Investigators analyzed the efficacy and safety findings from two randomized placebo-controlled phase 3 trials.
The following article is part of conference coverage from the IASP 2018 conference in Boston, Massachusetts. Clinical Pain Advisor's staff will be reporting breaking news associated with research conducted by leading experts in pain medicine. Check back for the latest news from IASP 2018.

The acute treatment of migraine with lasmiditan may be safe and associated with short-term freedom from headache pain and reductions in bothersome headache symptoms, according to results from 2 phase 3 trials to be presented at the World Congress on Pain 2018 conference, held September 12-16 in Boston, Massachusetts.

Investigators analyzed the efficacy and safety findings from 2 randomized placebo-controlled phase 3 trials (SAMURAI, Clinicaltrials.gov identifier: NCT02439320 and SPARTAN, Clinicaltrials.gov identifier: NCT02605174). Patients included in both trials had 3 to 8 migraine attacks per month and had moderate disability, as assessed by a Migraine Disability Assessment Score ≥11. In the SAMURAI study, researchers randomly assigned patients to receive lasmiditan 200 mg (n=518), lasmiditan 100 mg (n=503), or placebo (n=524). In the SPARTAN study, patients were randomly assigned 1:1:1:1 to receive lasmiditan 200 mg (n=528), lasmiditan 100 mg (n=532), lasmiditan 50 mg (n=556), or placebo (n=540).

Treatment and placebo were taken within 4 hours of migraine onset. A randomly assigned second treatment or placebo dose was provided for rescue or recurrence. Primary and secondary end points were the percentage of patients who were headache pain free and free from most bothersome symptoms at 2 hours after the initial treatment dose, respectively. Treatment safety was assessed by occurrence of treatment-emergent adverse events.
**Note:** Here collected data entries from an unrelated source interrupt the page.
Lemma decimal_no_space z rest : isspace (deref (decimal z ++ rest)) = false.
Proof.
  unfold decimal. destruct (Z.ltb_spec z 0); [reflexivity|].
  destruct (decimal_abs_cons z) as (c & ds & -> & Hc); [lia|]. apply digit_not_space, Hc.
Qed.

(** What the primitives make of a decimal number at the end of the string. *)
Lemma parse_long_decimal z :
  epicsParseLong (decimal z) 10 false
  = if decide (fits_s 64 z) then inr (z, []) else inl S_stdlib_overflow.
Proof.
  unfold epicsParseLong. rewrite <- (app_nil_r (decimal z)).
  rewrite skip_spaces_idem by apply decimal_no_space.
  unfold strtol. rewrite strto_scan_decimal by reflexivity. simpl.
  replace (if z <? 0 then - Z.abs z else Z.abs z) with z by (zbool; lia).
  unfold LONG_MIN, LONG_MAX. case_decide as D; unfold fits_s in D; simpl in D;
    zbool; try reflexivity; lia.
Qed.

Lemma parse_ulong_decimal z :
  epicsParseULong (decimal z) 10 false
  = if decide (Z.abs z <= ULONG_MAX) then inr (wrap_u 64 z, []) else inl S_stdlib_overflow.
Proof.
  unfold epicsParseULong. rewrite <- (app_nil_r (decimal z)).
  rewrite skip_spaces_idem by apply decimal_no_space.
  unfold strtoul. rewrite strto_scan_decimal by reflexivity. simpl.
  case_decide as D; zbool; try lia; simpl; try reflexivity.
  - replace (- Z.abs z) with z by lia. reflexivity.
  - rewrite wrap_u_id; [rewrite Z.abs_eq by lia; reflexivity|].
    unfold fits_u, ULONG_MAX in *. lia.
Qed.

(** The integers whose decimal notation an unsigned parser of [w] bits accepts:
    magnitude below [2^w], or within [2^w] of the end of the [unsigned long] range. *)
Definition unsigned_accepts (w z : Z) : Prop :=
  Z.abs z < 2 ^ w \/ 2 ^ 64 - 2 ^ w < Z.abs z < 2 ^ 64.
#[global] Instance unsigned_accepts_dec w z : Decision (unsigned_accepts w z).
Proof. unfold unsigned_accepts. apply _. Defined.

Lemma unsigned_range_test w z :
  0 < w < 64 -> Z.abs z <= ULONG_MAX ->
  (2 ^ w - 1 <? wrap_u 64 z) && (wrap_u 64 z <=? ULONG_MAX - (2 ^ w - 1))
  = negb (bool_decide (unsigned_accepts w z)).
Proof.
  unfold ULONG_MAX, wrap_u, unsigned_accepts. intros Hw Hz.
  assert (0 < 2 ^ w < 2 ^ 64) by (split; [apply Z.pow_pos_nonneg|apply Z.pow_lt_mono_r]; lia).
  assert (M : z mod 2 ^ 64 = if z <? 0 then z + 2 ^ 64 else z).
  { zbool; [symmetry; apply (Z.mod_unique_pos _ _ (-1)); lia|apply Z.mod_small; lia]. }
  rewrite M. clear M.
  destruct (Z.ltb_spec z 0); case_bool_decide; zbool; simpl; lia || reflexivity.
Qed.

Lemma wrap_u_wrap w z : 0 <= w <= 64 -> wrap_u w (wrap_u 64 z) = wrap_u w z.
Proof.
  intros. unfold wrap_u. apply Z.mod_mod_divide. exists (2 ^ (64 - w)).
  rewrite <- Z.pow_add_r by lia. f_equal. lia.
Qed.

Lemma unsigned_sized_decimal w z :
  0 < w < 64 ->
  match epicsParseULong (decimal z) 10 false with
  | inl status => inl status
  | inr (value, rest) =>
      if (2 ^ w - 1 <? value) && (value <=? ULONG_MAX - (2 ^ w - 1)) then inl S_stdlib_overflow
      else inr (wrap_u w value, rest)
  end = if decide (unsigned_accepts w z) then inr (wrap_u w z, []) else inl S_stdlib_overflow.
Proof.
  intros Hw. rewrite parse_ulong_decimal. case_decide as D.
  - rewrite unsigned_range_test by assumption. rewrite wrap_u_wrap by lia.
    case_bool_decide; case_decide; simpl; done.
  - case_decide as U; [|reflexivity]. exfalso. unfold ULONG_MAX, unsigned_accepts in *.
    assert (2 ^ w < 2 ^ 64) by (apply Z.pow_lt_mono_r; lia). lia.
Qed.

Lemma signed_sized_decimal w z :
  0 < w <= 64 ->
  match epicsParseLong (decimal z) 10 false with
  | inl status => inl status
  | inr (value, rest) =>
      if (value <? - 2 ^ (w - 1)) || (2 ^ (w - 1) - 1 <? value) then inl S_stdlib_overflow
      else inr (wrap_s w value, rest)
  end = if decide (fits_s w z) then inr (z, []) else inl S_stdlib_overflow.
Proof.
  intros Hw. assert (2 ^ (w - 1) <= 2 ^ 63) by (apply Z.pow_le_mono_r; lia).
  rewrite parse_long_decimal. case_decide as D; unfold fits_s in D; change (64 - 1) with 63 in D.
  - case_decide as D'; zbool; simpl; unfold fits_s in D'; try lia; try reflexivity.
    rewrite wrap_s_id by (unfold fits_s; lia). reflexivity.
  - case_decide as D'; [|reflexivity]. unfold fits_s in D'. lia.
Qed.

(** (C19) Range checking of the sized parsers: for every integer, parsing its
    decimal notation with a signed parser of 8, 16, 32 or 64 bits gives the
    integer when it fits the type and [S_stdlib_overflow] otherwise; an unsigned
    parser gives the value modulo [2^w] (a minus sign wraps around) for the
    integers of magnitude below [2^w], and for those whose magnitude is within
    [2^w] of [2^64], which its test does not tell from wrapped negative values;
    otherwise it reports [S_stdlib_overflow]. *)
Theorem sized_parsers_range (z : Z) :
  let signed w := if decide (fits_s w z) then inr (z, []) else inl S_stdlib_overflow in
  let unsigned w :=
    if decide (unsigned_accepts w z) then inr (wrap_u w z, []) else inl S_stdlib_overflow in
  epicsParseInt8 (decimal z) 10 false = signed 8 /\
  epicsParseInt16 (decimal z) 10 false = signed 16 /\
  epicsParseInt32 (decimal z) 10 false = signed 32 /\
  epicsParseInt64 (decimal z) 10 false = signed 64 /\
  epicsParseUInt8 (decimal z) 10 false = unsigned 8 /\
  epicsParseUInt16 (decimal z) 10 false = unsigned 16 /\
  epicsParseUInt32 (decimal z) 10 false = unsigned 32 /\
  epicsParseUInt64 (decimal z) 10 false = unsigned 64.
Proof.
  intros signed unsigned. subst signed unsigned. cbv beta. split_and!.
  - apply (signed_sized_decimal 8). lia.
  - apply (signed_sized_decimal 16). lia.
  - apply (signed_sized_decimal 32). lia.
  - unfold epicsParseInt64. rewrite parse_long_decimal. case_decide as D; [|reflexivity].
    rewrite wrap_s_id by (assumption || lia). reflexivity.
  - apply (unsigned_sized_decimal 8). lia.
  - apply (unsigned_sized_decimal 16). lia.
  - apply (unsigned_sized_decimal 32). lia.
  - unfold epicsParseUInt64. rewrite parse_ulong_decimal. unfold ULONG_MAX, unsigned_accepts.
    case_decide; case_decide; try lia; [|reflexivity]. rewrite wrap_u_wrap by lia. reflexivity.
Qed.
In the SAMURAI study, a greater percentage of patients who received lasmiditan 200 mg and lasmiditan 100 mg vs placebo were headache pain free at 2 hours after the first dose (32.2% and 28.2% vs 15.3%, respectively; P <.001 for both), as well as free from most bothersome symptoms (40.7% and 40.9% vs 29.5%, respectively; P <.001 for both). In addition, more patients receiving lasmiditan at either dose reported headache relief compared with those taking placebo (59% vs 42.2%, respectively; P <.001).
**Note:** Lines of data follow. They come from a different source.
(* ===== verification/CalcRun.v ===== *)
(** * The calculation engine: compiled expressions run safely

    The code that {!postfix} produces for an expression without conditionals,
    assignments and [ATAN2] keeps inside the evaluator's stack, ends, and leaves
    exactly one value.  (With those elements it need not, see the examples of
    [CalcPerform.v].) *)

From stdpp Require Import base numbers list option strings.
From Stdlib Require Import ZArith Lia Bool Floats.
From S2P Require Import Prelude CStdlib Strtod EpicsStdlib EpicsString Calc CalcPerform CalcSafety.

(** ** Straight-line code

    [straight c d]: the code [c] only pushes values and applies operators to values
    it has pushed, at most 80 at a time, and leaves [d] of them. *)

Definition pushes (op : rpn_opcode) : bool :=
  match fetch_index op, constant op with
  | None, None => bool_decide (op = FETCH_VAL \/ op = RANDOM)
  | _, _ => true
  end.

(** Evaluate the argument numbers of a concrete instruction. *)
Ltac eval_index :=
  repeat match goal with
  | |- context [fetch_index ?op] =>
      let v := eval vm_compute in (fetch_index op) in change (fetch_index op) with v
  | |- context [store_index ?op] =>
      let v := eval vm_compute in (store_index op) in change (store_index op) with v
  end.

Section straight.
Context (m : libm).

Inductive straight : list Z -> Z -> Prop :=
| straight_nil : straight [] 0
| straight_push c d op :
    straight c d -> pushes op = true -> d < 80 -> straight (c ++ [opcode_num op]) (d + 1)
| straight_double c d bs :
    straight c d -> length bs = 8%nat -> d < 80 ->
    straight (c ++ opcode_num LITERAL_DOUBLE :: bs) (d + 1)
| straight_int c d bs :
    straight c d -> length bs = 4%nat -> d < 80 ->
    straight (c ++ opcode_num LITERAL_INT :: bs) (d + 1)
| straight_unary c d op :
    straight c d -> is_Some (unary_fun m op) -> 1 <= d -> straight (c ++ [opcode_num op]) d
| straight_binary c d op :
    straight c d -> is_Some (binary_fun m op) -> 2 <= d -> straight (c ++ [opcode_num op]) (d - 1)
| straight_vararg c d op n :
    straight c d -> is_Some (vararg_fun op) -> 1 <= n <= d ->
    straight (c ++ [opcode_num op; n]) (d - n + 1).

(** *** Running it *)

(** From [s], the instruction leads to [pinst'] with [d] values on the stack, or
    traps. *)
Definition runs_to (r : cp (option (list Z * cp_state))) (s : cp_state) (pinst' : list Z) (d : Z) : Prop :=
  r = inl cp_div_trap \/
  exists s', r = inr (Some (pinst', s')) /\ zlen (cp_stack s') = d /\ parg s' = parg s.

Lemma exec_push op s pinst :
  pushes op = true -> length (parg s) = 12%nat -> zlen (cp_stack s) < 80 ->
  runs_to (exec m op pinst s) s pinst (zlen (cp_stack s) + 1).
Proof.
  intros P A D.
  assert (Pu : forall v t, cp_stack t = cp_stack s -> parg t = parg s ->
    runs_to (let* s := cp_push v t in inr (stay pinst s)) s pinst (zlen (cp_stack s) + 1)).
  { intros v t E1 E2. right. unfold cp_push. rewrite E1.
    replace (_ <? _) with true by (symmetry; apply Z.ltb_lt; exact D).
    eexists. split; [reflexivity|]. simpl. split; [lia|done]. }
  assert (Ar : forall i, (i < 12)%nat -> runs_to (match parg s !! i with
      | Some v => let* s := cp_push v s in inr (stay pinst s) | None => inl cp_arg end) s pinst
      (zlen (cp_stack s) + 1)).
  { intros i I. destruct (lookup_lt_is_Some_2 (parg s) i) as [v ->]; [lia|]. by apply Pu. }
  destruct op; try discriminate P; unfold exec; eval_index;
    cbn -[exec_special calcRandom]; try (apply Ar; lia); try (by apply Pu).
Qed.

Lemma exec_unary op f s pinst :
  unary_fun m op = Some f -> 1 <= zlen (cp_stack s) ->
  runs_to (exec m op pinst s) s pinst (zlen (cp_stack s)).
Proof.
  intros U D.
  assert (E : exec m op pinst s = (let* s := cp_unary f s in inr (stay pinst s)))
    by (destruct op; try discriminate U; injection U as <-; reflexivity).
  rewrite E. unfold cp_unary. destruct (cp_stack s) as [|v st] eqn:S; [simpl in D; lia|].
  right. eexists. split; [reflexivity|]. done.
Qed.

Lemma binary_fun_total op f x y :
  binary_fun m op = Some f -> f x y = inl cp_div_trap \/ exists r, f x y = inr r.
Proof.
  destruct op; try discriminate; intros [= <-]; try (right; eexists; reflexivity).
  unfold modulo. repeat case_match; eauto.
Qed.

Lemma exec_binary op f s pinst :
  binary_fun m op = Some f -> 2 <= zlen (cp_stack s) ->
  runs_to (exec m op pinst s) s pinst (zlen (cp_stack s) - 1).
Proof.
  intros U D.
  assert (E : exec m op pinst s = (let* s := cp_binary f s in inr (stay pinst s)))
    by (destruct op; try discriminate U; injection U as <-; reflexivity).
  rewrite E. unfold cp_binary, cp_pop.
  destruct (cp_stack s) as [|top [|v st]] eqn:S; [simpl in D; lia..|]. simpl.
  destruct (binary_fun_total op f v top U) as [->|[r ->]]; [by left|].
  right. eexists. split; [reflexivity|]. simpl. split; [lia|done].
Qed.

Lemma vararg_loop_length f st : forall n acc, 1 <= n <= zlen st + 1 ->
  exists st', vararg_loop f n acc st = inr st' /\ zlen st' = zlen st - n + 2.
Proof.
  induction st as [|v st IH]; intros n acc D; simpl in *; destruct (Z.eqb_spec (n - 1) 0);
    try (eexists; split; [reflexivity|simpl; lia]); [lia|].
  destruct (IH (n - 1) (f v acc)) as (st' & -> & L); [lia|]. exists st'. split; [done|lia].
Qed.

Lemma exec_vararg_op op s n pinst :
  is_Some (vararg_fun op) -> 1 <= n <= zlen (cp_stack s) ->
  runs_to (exec m op (n :: pinst) s) s pinst (zlen (cp_stack s) - n + 1).
Proof.
  intros [[first f] U] D.
  assert (E : exec m op (n :: pinst) s = exec_vararg first f (n :: pinst) s)
    by (destruct op; try discriminate U; injection U as <- <-; reflexivity).
  rewrite E. unfold exec_vararg, cp_pop.
  destruct (cp_stack s) as [|top st] eqn:S; [simpl in D; lia|]. simpl in D |- *.
  destruct (vararg_loop_length f st n (first top)) as (st' & -> & L); [lia|].
  right. eexists. split; [reflexivity|]. simpl. split; [lia|done].
Qed.

Lemma exec_literal_op n value bs pinst s :
  length bs = n -> zlen (cp_stack s) < 80 ->
  runs_to (exec_literal n value (bs ++ pinst) s) s pinst (zlen (cp_stack s) + 1).
Proof.
  intros L D. unfold exec_literal, skip. rewrite decide_True by llia.
  rewrite drop_app_all by done. simpl. unfold cp_push.
  replace (_ <? _) with true by (symmetry; apply Z.ltb_lt; exact D).
  right. eexists. split; [reflexivity|]. simpl. split; [lia|done].
Qed.

(** The loop runs the code [c], from any number of arguments. *)
Definition reaches (c : list Z) (d : Z) : Prop := forall fuel rest s,
  cp_stack s = [] -> length (parg s) = 12%nat -> (length (c ++ rest) < fuel)%nat ->
  cp_loop m fuel (c ++ rest) s = inl cp_div_trap \/
  exists fuel' s', cp_loop m fuel (c ++ rest) s = cp_loop m fuel' rest s' /\
    zlen (cp_stack s') = d /\ parg s' = parg s /\ (length rest < fuel')%nat.

Lemma reaches_step c d op data d' :
  reaches c d -> opcode_num op <> 0 ->
  (forall rest s, zlen (cp_stack s) = d -> length (parg s) = 12%nat ->
     runs_to (exec m op (data ++ rest) s) s rest d') ->
  reaches (c ++ opcode_num op :: data) d'.
Proof.
  intros R NE X fuel rest s S A L. rewrite <- app_assoc in *. simpl in *.
  destruct (R fuel (opcode_num op :: data ++ rest) s S A L) as [?|(f & s1 & E & D & A1 & L1)]; [by left|].
  rewrite E. destruct f as [|f]; [simpl in L1; lia|]. cbn [cp_loop].
  change (opcode_num END_EXPRESSION) with 0. rewrite (proj2 (Z.eqb_neq _ _) NE), opcode_of_opcode_num.
  destruct (X rest s1 D) as [->|(s2 & -> & D2 & A2)]; [congruence|by left|].
  right. exists f, s2. simpl in *. split_and!; [done|done|congruence|llia].
Qed.

Lemma straight_reaches c d : straight c d -> reaches c d.
Proof.
  induction 1 as [|c d op _ IH P D|c d bs _ IH L D|c d bs _ IH L D|c d op _ IH [f U] D
                  |c d op _ IH [f U] D|c d op n _ IH V D].
  - intros fuel rest s S A L. right. exists fuel, s. rewrite S. done.
  - apply (reaches_step _ d); [done|by intros E; destruct op|]. intros rest s E A. subst d.
    by apply exec_push.
  - apply (reaches_step _ d); [done..|]. intros rest s E A. subst d. by apply exec_literal_op.
  - apply (reaches_step _ d); [done..|]. intros rest s E A. subst d. by apply exec_literal_op.
  - apply (reaches_step _ d); [done|by intros E; destruct op|]. intros rest s E A. subst d.
    by apply (exec_unary op f).
  - apply (reaches_step _ d); [done|by intros E; destruct op|]. intros rest s E A. subst d.
    by apply (exec_binary op f).
  - apply (reaches_step _ d _ [n]); [done|intros E; destruct op; try done; by destruct V|].
    intros rest s E A. subst d. by apply exec_vararg_op.
Qed.

Lemma straight_depth c d : straight c d -> 0 <= d.
Proof. induction 1; lia. Qed.

(** Straight-line code that leaves one value is evaluated. *)
Lemma straight_perform c args res seed :
  straight c 1 -> length args = 12%nat ->
  calcPerform m args res seed (c ++ [0]) = inl cp_div_trap \/
  exists v seed', calcPerform m args res seed (c ++ [0]) = inr (0, args, v, seed').
Proof.
  intros S A. unfold calcPerform.
  destruct (straight_reaches c 1 S (Datatypes.S (length (c ++ [0]))) [0] (mkCp [] args res seed))
    as [->|(f & s & -> & D & A1 & L)]; [done|done|lia|by left|].
  destruct f; [simpl in L; lia|]. simpl.
  destruct (cp_stack s) as [|v [|]] eqn:E; simpl in D; try lia. simpl in A1. rewrite A1. eauto.
Qed.
End straight.

(** ** The compiler emits straight-line code *)

(** The elements that jump, store, or take two operands with a unary syntax. *)
Definition plain (e : ELEMENT) : Prop :=
  type e <> CONDITIONAL /\ type e <> STORE_OPERATOR /\ code e <> ATAN2.

#[global] Instance plain_dec e : Decision (plain e).
Proof. unfold plain. apply _. Defined.

Section compiled.
Context (m : libm) (cap : nat).

(** What a plain element is. *)
Definition is_unary (e : ELEMENT) : Prop :=
  type e = UNARY_OPERATOR /\ is_Some (unary_fun m (code e)) /\ runtime_effect e = 0.
Definition is_binary (e : ELEMENT) : Prop :=
  type e = BINARY_OPERATOR /\ is_Some (binary_fun m (code e)) /\ runtime_effect e = -1.
Definition is_vararg (e : ELEMENT) : Prop :=
  type e = VARARG_OPERATOR /\ is_Some (vararg_fun (code e)).

(** An element of the operator stack. *)
Inductive stack_elem (e : ELEMENT) : Prop :=
| elem_open : is_open e = true -> type e = UNARY_OPERATOR -> in_stack_pri e = 0 -> stack_elem e
| elem_unary : is_open e = false -> is_unary e -> in_stack_pri e <= 7 -> stack_elem e
| elem_binary : is_open e = false -> is_binary e -> in_stack_pri e <= 7 -> stack_elem e
| elem_vararg : is_open e = false -> is_vararg e -> in_stack_pri e <= 7 -> stack_elem e.

(** [chain D st]: with [D] values (the one still to come included) there are enough
    operands for the operators of [st].  An open parenthesis that has seen [k] commas
    has [k + 1] values above it, which a vararg operator before it consumes. *)
Fixpoint chain (D : Z) (st : list ELEMENT) : Prop :=
  match st with
  | [] => 1 <= D
  | e :: st =>
      if is_open e then
        let k := - runtime_effect e in
        0 <= k < D /\
        match st with
        | v :: st' => if decide (type v = VARARG_OPERATOR) then chain (D - k) st' else chain D st
        | [] => True
        end
      else match type e with
           | UNARY_OPERATOR => chain D st
           | BINARY_OPERATOR => 2 <= D /\ chain (D - 1) st
           | _ => 0 <= - runtime_effect e < D /\ chain (D + runtime_effect e) st
           end
  end.

Lemma chain_pos st : forall D, Forall stack_elem st -> chain D st -> 1 <= D.
Proof.
  induction st as [|e st IH]; intros D F C; [done|].
  inversion F as [|? ? E F']; subst.
  destruct E as [O T _|O (T & _) _|O (T & _) _|O (T & _) _]; simpl in C; rewrite O in C; try (lia || (rewrite T in C; lia)).
  rewrite T in C. by apply IH.
Qed.

Lemma chain_mono n : forall st D, (length st <= n)%nat -> chain D st -> chain (D + 1) st.
Proof.
  induction n as [|n IH]; intros [|e st] D L C; simpl in *; try lia.
  destruct (is_open e).
  - destruct C as [K C]. split; [lia|]. destruct st as [|v st]; [done|]. simpl in L.
    case_decide; [|by apply IH; [simpl; lia|]].
    replace (D + 1 - - runtime_effect e) with (D - - runtime_effect e + 1) by lia. apply IH; [lia|done].
  - assert (M : forall a, chain (D + a) st -> chain (D + 1 + a) st).
    { intros a Ca. replace (D + 1 + a) with (D + a + 1) by lia. apply IH; [lia|done]. }
    destruct (type e); try (split; [lia|apply M; tauto]). apply IH; [lia|done].
Qed.

(** What the plain elements of the tables are. *)
Definition plain_facts (e : ELEMENT) : Prop :=
  match type e with
  | OPERAND => pushes (code e) = true /\ runtime_effect e = 1
  | LITERAL_OPERAND => runtime_effect e = 1 /\ (code e = LITERAL_DOUBLE \/ code e = LITERAL_INT)
  | UNARY_OPERATOR => runtime_effect e = 0 /\ in_coming_pri e = 8 /\ stack_elem e
  | VARARG_OPERATOR => runtime_effect e = 0 /\ in_coming_pri e = 8 /\ stack_elem e /\ is_open e = false
  | BINARY_OPERATOR => 1 <= in_coming_pri e /\ stack_elem e /\ is_open e = false /\ is_binary e
  | _ => True
  end.

Lemma plain_elements : Forall (fun e => plain e -> plain_facts e) (operands ++ operators).
Proof.
  unfold plain_facts, is_binary.
  repeat (constructor; [intros (P1 & P2 & P3); cbn [type code runtime_effect in_coming_pri element] in *;
    try congruence; split_and?; try (reflexivity || (left; reflexivity) || (right; reflexivity) || lia)|]);
    try (eexists; reflexivity); [..|constructor].
  all: first [ by apply elem_open
             | apply elem_unary; [reflexivity|split_and!; [done|by eexists|done]|simpl; lia]
             | apply elem_binary; [reflexivity|split_and!; [done|by eexists|done]|simpl; lia]
             | apply elem_vararg; [reflexivity|split; [done|by eexists]|simpl; lia] ].
Qed.

Local Notation wp := (pf_wp (fun _ => True)).

Lemma emit_any b out (P : list Z -> Prop) : P (wrap_s 8 b :: out) -> wp (emit cap b out) P.
Proof. unfold emit. case_decide; [done|]. done. Qed.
A greater percentage of patients receiving lasmiditan 200 mg, lasmiditan 100 mg, and lasmiditan 50 mg in the SPARTAN trial were headache pain free at 2 hours compared with those taking placebo (38.8% [P <.001], 31.4% [P <.001], and 28.6% [P <.01] vs 21.3, respectively). More patients receiving lasmiditan 200 mg (48.7%; P <.001), 100 mg (44.2%; P <.001), or 50 mg (40.8%; P <.01) were free from most bothersome symptoms compared with those receiving placebo (33.5%). Treatment-emergent adverse events associated with lasmiditan were mostly mild or moderate in severity and included dizziness, fatigue, lethargy, paresthesia, somnolence, and nausea.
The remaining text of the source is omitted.